WHAT THE EXERCISE ASKS: Look below for the line that has "pose proof (find_hasId". Set down the lines from there through the line that has "stock that is kept or emptied. *)", exactly as written.

[Collection entries]
_ _ _ _ _
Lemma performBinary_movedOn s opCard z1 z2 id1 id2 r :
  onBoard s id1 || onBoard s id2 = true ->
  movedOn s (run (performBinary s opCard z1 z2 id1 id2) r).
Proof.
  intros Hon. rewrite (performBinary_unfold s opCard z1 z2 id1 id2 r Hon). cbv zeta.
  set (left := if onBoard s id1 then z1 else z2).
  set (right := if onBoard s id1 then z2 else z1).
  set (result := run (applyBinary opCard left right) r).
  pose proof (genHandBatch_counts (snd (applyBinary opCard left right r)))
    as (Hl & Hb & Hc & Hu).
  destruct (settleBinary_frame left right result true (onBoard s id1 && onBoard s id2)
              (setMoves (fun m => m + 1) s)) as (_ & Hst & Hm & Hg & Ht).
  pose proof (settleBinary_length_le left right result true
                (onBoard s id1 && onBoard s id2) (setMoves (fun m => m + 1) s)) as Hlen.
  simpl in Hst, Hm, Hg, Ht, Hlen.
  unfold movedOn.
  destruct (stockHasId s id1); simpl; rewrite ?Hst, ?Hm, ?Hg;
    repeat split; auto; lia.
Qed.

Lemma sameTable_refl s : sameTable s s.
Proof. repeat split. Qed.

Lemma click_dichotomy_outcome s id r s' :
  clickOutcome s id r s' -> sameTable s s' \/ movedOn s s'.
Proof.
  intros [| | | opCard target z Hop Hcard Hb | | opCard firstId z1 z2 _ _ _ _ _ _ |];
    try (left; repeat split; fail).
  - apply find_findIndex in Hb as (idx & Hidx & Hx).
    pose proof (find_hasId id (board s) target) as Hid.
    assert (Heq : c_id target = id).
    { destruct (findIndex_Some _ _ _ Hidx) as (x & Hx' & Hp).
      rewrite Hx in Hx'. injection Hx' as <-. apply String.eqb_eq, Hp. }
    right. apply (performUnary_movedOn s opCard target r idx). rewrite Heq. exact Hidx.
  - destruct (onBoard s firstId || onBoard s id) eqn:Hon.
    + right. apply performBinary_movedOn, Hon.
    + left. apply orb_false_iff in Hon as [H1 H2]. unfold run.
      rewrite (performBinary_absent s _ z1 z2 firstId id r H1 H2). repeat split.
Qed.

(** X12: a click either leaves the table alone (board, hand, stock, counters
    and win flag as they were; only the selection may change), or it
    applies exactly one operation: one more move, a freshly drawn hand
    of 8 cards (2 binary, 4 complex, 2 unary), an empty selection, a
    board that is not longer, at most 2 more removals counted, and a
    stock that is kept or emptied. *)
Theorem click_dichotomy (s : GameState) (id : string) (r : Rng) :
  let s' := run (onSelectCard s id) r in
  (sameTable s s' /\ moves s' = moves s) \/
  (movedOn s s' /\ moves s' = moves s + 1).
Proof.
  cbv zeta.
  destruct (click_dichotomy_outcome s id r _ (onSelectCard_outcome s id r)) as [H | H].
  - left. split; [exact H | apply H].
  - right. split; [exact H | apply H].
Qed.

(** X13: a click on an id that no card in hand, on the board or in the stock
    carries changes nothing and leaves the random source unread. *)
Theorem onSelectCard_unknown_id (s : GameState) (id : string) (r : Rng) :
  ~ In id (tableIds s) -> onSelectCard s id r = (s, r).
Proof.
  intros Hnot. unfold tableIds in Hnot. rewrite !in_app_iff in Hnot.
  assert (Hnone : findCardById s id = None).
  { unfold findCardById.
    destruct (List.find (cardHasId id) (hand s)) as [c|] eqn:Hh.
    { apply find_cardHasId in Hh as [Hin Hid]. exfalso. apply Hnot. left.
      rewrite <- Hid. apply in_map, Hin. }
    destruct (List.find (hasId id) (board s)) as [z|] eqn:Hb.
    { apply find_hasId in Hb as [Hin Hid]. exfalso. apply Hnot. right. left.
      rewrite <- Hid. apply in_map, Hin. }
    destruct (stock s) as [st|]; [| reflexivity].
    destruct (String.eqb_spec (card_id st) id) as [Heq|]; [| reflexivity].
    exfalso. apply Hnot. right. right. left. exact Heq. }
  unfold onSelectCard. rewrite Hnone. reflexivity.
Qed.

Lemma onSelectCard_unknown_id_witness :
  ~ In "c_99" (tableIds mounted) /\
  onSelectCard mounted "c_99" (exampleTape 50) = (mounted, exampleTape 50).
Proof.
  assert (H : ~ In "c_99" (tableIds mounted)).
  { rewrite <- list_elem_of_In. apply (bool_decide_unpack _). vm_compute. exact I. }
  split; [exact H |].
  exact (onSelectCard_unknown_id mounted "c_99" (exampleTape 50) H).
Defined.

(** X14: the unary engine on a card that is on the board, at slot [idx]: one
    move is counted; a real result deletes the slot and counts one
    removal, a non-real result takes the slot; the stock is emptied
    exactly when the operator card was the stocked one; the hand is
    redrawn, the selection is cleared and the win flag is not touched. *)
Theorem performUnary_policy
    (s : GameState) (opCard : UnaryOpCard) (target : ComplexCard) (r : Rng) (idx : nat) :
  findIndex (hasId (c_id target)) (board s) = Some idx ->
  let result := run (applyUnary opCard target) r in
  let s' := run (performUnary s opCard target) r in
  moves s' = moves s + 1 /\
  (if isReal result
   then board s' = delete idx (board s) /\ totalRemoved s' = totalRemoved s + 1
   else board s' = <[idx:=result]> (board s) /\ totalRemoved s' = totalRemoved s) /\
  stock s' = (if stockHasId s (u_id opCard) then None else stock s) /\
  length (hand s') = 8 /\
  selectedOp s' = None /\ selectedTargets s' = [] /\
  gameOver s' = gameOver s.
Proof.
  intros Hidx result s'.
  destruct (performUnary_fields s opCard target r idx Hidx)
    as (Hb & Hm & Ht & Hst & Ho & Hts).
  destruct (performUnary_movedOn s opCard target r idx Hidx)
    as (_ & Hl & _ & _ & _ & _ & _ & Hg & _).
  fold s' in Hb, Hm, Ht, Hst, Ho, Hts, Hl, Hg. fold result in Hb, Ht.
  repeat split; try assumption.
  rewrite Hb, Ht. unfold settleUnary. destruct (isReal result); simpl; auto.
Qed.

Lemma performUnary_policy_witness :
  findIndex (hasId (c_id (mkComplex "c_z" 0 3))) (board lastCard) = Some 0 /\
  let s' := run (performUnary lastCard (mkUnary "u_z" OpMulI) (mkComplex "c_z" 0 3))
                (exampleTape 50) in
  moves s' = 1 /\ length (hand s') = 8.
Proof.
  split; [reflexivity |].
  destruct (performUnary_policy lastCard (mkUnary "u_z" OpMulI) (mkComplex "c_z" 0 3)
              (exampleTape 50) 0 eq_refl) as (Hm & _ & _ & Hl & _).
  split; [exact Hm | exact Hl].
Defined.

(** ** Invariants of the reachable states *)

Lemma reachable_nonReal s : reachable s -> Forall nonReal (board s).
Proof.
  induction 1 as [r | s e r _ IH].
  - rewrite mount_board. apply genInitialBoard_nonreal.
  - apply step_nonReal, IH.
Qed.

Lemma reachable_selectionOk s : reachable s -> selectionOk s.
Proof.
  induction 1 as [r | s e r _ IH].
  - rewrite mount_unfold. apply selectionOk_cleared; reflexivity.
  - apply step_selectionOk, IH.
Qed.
_ _ _ _ _
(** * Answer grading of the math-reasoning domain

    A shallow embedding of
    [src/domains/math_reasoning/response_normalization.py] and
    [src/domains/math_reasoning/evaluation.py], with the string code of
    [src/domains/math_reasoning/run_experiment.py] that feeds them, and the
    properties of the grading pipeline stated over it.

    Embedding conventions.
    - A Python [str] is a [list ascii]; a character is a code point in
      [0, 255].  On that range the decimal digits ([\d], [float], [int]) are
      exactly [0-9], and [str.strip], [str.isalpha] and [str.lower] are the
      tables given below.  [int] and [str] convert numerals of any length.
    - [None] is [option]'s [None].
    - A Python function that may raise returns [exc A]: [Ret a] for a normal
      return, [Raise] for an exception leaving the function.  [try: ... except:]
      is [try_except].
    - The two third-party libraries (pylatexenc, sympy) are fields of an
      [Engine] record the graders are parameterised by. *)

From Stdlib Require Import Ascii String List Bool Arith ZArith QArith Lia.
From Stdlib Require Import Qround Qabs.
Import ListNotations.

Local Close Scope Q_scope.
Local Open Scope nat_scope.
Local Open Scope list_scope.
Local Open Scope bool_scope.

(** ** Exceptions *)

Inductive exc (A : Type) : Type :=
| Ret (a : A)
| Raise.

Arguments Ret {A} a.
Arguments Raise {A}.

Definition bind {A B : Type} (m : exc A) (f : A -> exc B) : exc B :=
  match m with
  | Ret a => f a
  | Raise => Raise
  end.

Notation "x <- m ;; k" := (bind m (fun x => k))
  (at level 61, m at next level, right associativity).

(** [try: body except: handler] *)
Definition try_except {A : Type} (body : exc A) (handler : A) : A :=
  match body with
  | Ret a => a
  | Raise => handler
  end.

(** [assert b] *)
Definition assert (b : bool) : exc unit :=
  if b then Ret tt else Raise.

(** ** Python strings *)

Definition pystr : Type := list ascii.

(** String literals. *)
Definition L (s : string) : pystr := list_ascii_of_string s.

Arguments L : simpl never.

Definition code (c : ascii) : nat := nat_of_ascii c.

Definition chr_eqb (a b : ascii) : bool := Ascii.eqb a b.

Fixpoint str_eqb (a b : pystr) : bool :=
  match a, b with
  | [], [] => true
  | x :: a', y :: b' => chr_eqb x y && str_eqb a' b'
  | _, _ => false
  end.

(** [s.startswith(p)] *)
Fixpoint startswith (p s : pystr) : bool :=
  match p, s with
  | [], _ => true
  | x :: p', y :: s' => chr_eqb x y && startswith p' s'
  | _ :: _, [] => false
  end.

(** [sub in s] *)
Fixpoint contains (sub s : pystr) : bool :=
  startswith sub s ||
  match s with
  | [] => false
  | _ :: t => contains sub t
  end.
_ _ _ _ _
RESULT OF THE TASK:
    pose proof (find_hasId id (board s) target) as Hid.
    assert (Heq : c_id target = id).
    { destruct (findIndex_Some _ _ _ Hidx) as (x & Hx' & Hp).
      rewrite Hx in Hx'. injection Hx' as <-. apply String.eqb_eq, Hp. }
    right. apply (performUnary_movedOn s opCard target r idx). rewrite Heq. exact Hidx.
  - destruct (onBoard s firstId || onBoard s id) eqn:Hon.
    + right. apply performBinary_movedOn, Hon.
    + left. apply orb_false_iff in Hon as [H1 H2]. unfold run.
      rewrite (performBinary_absent s _ z1 z2 firstId id r H1 H2). repeat split.
Qed.

(** X12: a click either leaves the table alone (board, hand, stock, counters
    and win flag as they were; only the selection may change), or it
    applies exactly one operation: one more move, a freshly drawn hand
    of 8 cards (2 binary, 4 complex, 2 unary), an empty selection, a
    board that is not longer, at most 2 more removals counted, and a
    stock that is kept or emptied. *)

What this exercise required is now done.